The mantra preached by many coaches, academies and federations emphasizes the values of consistency, shot tolerance, repetition and grinding. One more ball in play. Extend the rally. Outwork the opponent.
Angelique Kerber of Germany during her 7-5, 6-0 win over Roberta Vinci of Italy in the U.S. Open quarterfinals Tuesday.
The United States Open does not obey that mantra.
According to data collected by IBM, when a player wins a match at Flushing Meadows, there is a significantly better chance that he or she has served and returned better than the opponent, rather than winning more longer rallies.
As the Open’s official data provider, IBM collects data that separates rallies into three categories: those lasting 0-4 shots; 5-8 shots; and 9 shots or more.
First, it’s important to understand just how dominant the shorter rallies were in matches through the tournament’s first week. In matches through Sunday, 69 percent of men’s points and 64 percent of women’s points were over in four shots or fewer. Only 12 percent of points in men’s matches and 11 percent of points in women’s matches were rallies of nine shots or more.
The first four shots consist of the serve, the return, and each player’s next shot.
In men’s matches through Sunday at the Open, winners won 84 percent of the short rallies. It was 88 percent at last year’s Open.
Performance in the first four shots had a direct correlation to winning the match. Through Sunday, the winners of men’s matches actually had a losing average (47 percent) in rallies of nine shots or longer. That is down from the 51 percent winning average on extended rallies at the 2015 Open.
A similar dynamic occurs on the women’s side. In 2015, women won only 43 percent of their matches when they also won the long rallies. This year, that number is up to 54 percent.
There is a higher correlation of winning matches and dominating rallies of zero to four shots for the women (89 percent) than for the men (84 percent) this year.
Something is broken on the practice court.
Look around the world at all of the lessons, and all of the time and money invested in hitting a lot of tennis balls back and forth over the net.

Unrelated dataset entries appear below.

Lemma Access_held i : holds_parent i -> exists cs, AccessCoins c (out_hash (prevout i)) = (c, Some cs) /\
  AccessCoins (SetBackend c w) (out_hash (prevout i)) = (SetBackend c w, Some cs).
Proof.
  intros [e He]. exists (coins e). unfold AccessCoins, FetchCoins. cbn [cacheCoins SetBackend]. by rewrite He.
Qed.

Lemma agree_Access i : holds_parent i ->
  agree (view_op (fun c => AccessCoins c (out_hash (prevout i)))) (view_op (fun c => AccessCoins c (out_hash (prevout i)))).
Proof. intros (cs & E & E')%Access_held. by apply (agree_view_op _ _ (Some cs)). Qed.

Lemma agree_GetOutputFor i : holds_parent i ->
  agree (view_op (fun c => GetOutputFor c i)) (view_op (fun c => GetOutputFor c i)).
Proof.
  intros (cs & E & E')%Access_held. eapply agree_view_op; unfold GetOutputFor; [by rewrite E|by rewrite E'].
Qed.

Lemma agree_HaveInputs tx : Forall holds_parent (vin tx) ->
  agree (view_op (fun c => HaveInputs c tx)) (view_op (fun c => HaveInputs c tx)).
Proof.
  intros F. assert (exists b, have_inputs_loop c (vin tx) = (c, b) /\ have_inputs_loop (SetBackend c w) (vin tx) = (SetBackend c w, b)) as (b & E & E').
  { induction F as [|i ins (cs & E & E')%Access_held _ (b & IH & IH')]; [by exists true|]. cbn [have_inputs_loop].
    rewrite E, E'. destruct (negb _); [by exists false|]. rewrite IH, IH'. by exists b. }
  unfold HaveInputs. destruct (negb (IsCoinBase tx)) eqn:B; eapply agree_view_op; rewrite ?B; [apply E|apply E'|done|done].
Qed.
End Switch.

Create HintDb agree.
#[export] Hint Resolve agree_bind agree_mret agree_stop agree_stop_if_none agree_DoS agree_Invalid agree_error agree_if
  agree_GetBestBlock agree_Access agree_GetOutputFor agree_HaveInputs : agree.
#[export] Hint Extern 2 (forall _, agree _ _ _ _) => intro : agree.

Section SwitchChecks.
Context {V W : Type} `{CCoinsView V} `{CCoinsView W} (c : CCoinsViewCache V) (w : W) (lib : secp256k1) (ps : CChainParams).
Context (Nz : hashBlock c <> zero W256).

Ltac over_inputs ins :=
  induction ins as [|? ins IH]; intros; [apply agree_mret|];
  match goal with F : Forall _ (_ :: _) |- _ => apply Forall_cons in F as [? ?] end.

Lemma agree_standard_spends ins : Forall (holds_parent c) ins -> agree c w (standard_spends lib ins) (standard_spends lib ins).
Proof.
  over_inputs ins. cbn [standard_spends]. apply agree_bind; [auto with agree|intros o].
  apply agree_bind; [auto with agree|intros prev]. destruct (input_standard _ _ _); auto with agree.
Qed.

Lemma agree_p2sh ins n : Forall (holds_parent c) ins -> agree c w (p2sh_sigops_loop ins n) (p2sh_sigops_loop ins n).
Proof. revert n. over_inputs ins. cbn [p2sh_sigops_loop]. auto 10 with agree. Qed.

Lemma agree_priority h ins d : Forall (holds_parent c) ins -> agree c w (spent_priority h ins d) (spent_priority h ins d).
Proof. revert d. over_inputs ins. cbn [spent_priority]. auto 10 with agree. Qed.

Lemma agree_input_values h ins v : Forall (holds_parent c) ins -> agree c w (input_values ps h ins v) (input_values ps h ins v).
Proof. revert v. over_inputs ins. cbn [input_values]. auto 20 with agree. Qed.

Lemma agree_script_checks tx flags pv ins i : Forall (holds_parent c) ins ->
  agree c w (script_checks lib tx flags pv i ins) (script_checks lib tx flags pv i ins).
Proof. revert i. over_inputs ins. cbn [script_checks]. auto 20 with agree. Qed.

Lemma agree_CheckInputs bh tx run flags pv : Forall (holds_parent c) (vin tx) ->
  agree c w (CheckInputs lib ps bh tx run flags pv) (CheckInputs lib ps bh tx run flags pv).
Proof.
  intros F. unfold CheckInputs. apply agree_if; [|auto with agree]. apply agree_bind; [by apply agree_HaveInputs|intros b].
  apply agree_if; [|auto with agree]. apply agree_bind; [by apply agree_GetBestBlock|intros h].
  apply agree_bind; [auto with agree|intros prev]. apply agree_bind; [by apply agree_input_values|intros v].
  apply agree_bind; [auto 20 with agree|intros _]. apply agree_if; [by apply agree_script_checks|auto with agree].
Qed.
End SwitchChecks.

(** * What the checks compute *)

(** The loop of [AreInputsStandard] over the outputs that are spent. *)
Fixpoint all_standard (lib : secp256k1) (ins : list CTxIn) (outs : list (CCoins * CTxOut)) : bool :=
  match ins, outs with
  | i :: ins, q :: outs =>
      match input_standard lib (scriptPubKey q.2) (scriptSig i) with Some b => b | None => all_standard lib ins outs end
  | _, _ => true
  end.

Fixpoint p2sh_count (ins : list CTxIn) (outs : list (CCoins * CTxOut)) (n : Z) : Z :=
  match ins, outs with
  | i :: ins, q :: outs =>
      p2sh_count ins outs
        (if IsPayToScriptHash (scriptPubKey q.2) then u32 (n + GetSigOpCount_p2sh (scriptPubKey q.2) (scriptSig i)) else n)
  | _, _ => n
  end.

In an hourlong lesson, forehands and backhands typically dominate the first 50 minutes, and there may be a few token serves or returns thrown in at the end.
But in matches, short clearly dominates long. Serves, returns and each player’s next stroke are undervalued shots in tennis.
Hitting forehands up and down the court is a wonderful way to enjoy the sport at a recreational level. If winning matches matters, attention needs to be refocused on the beginning of the rally.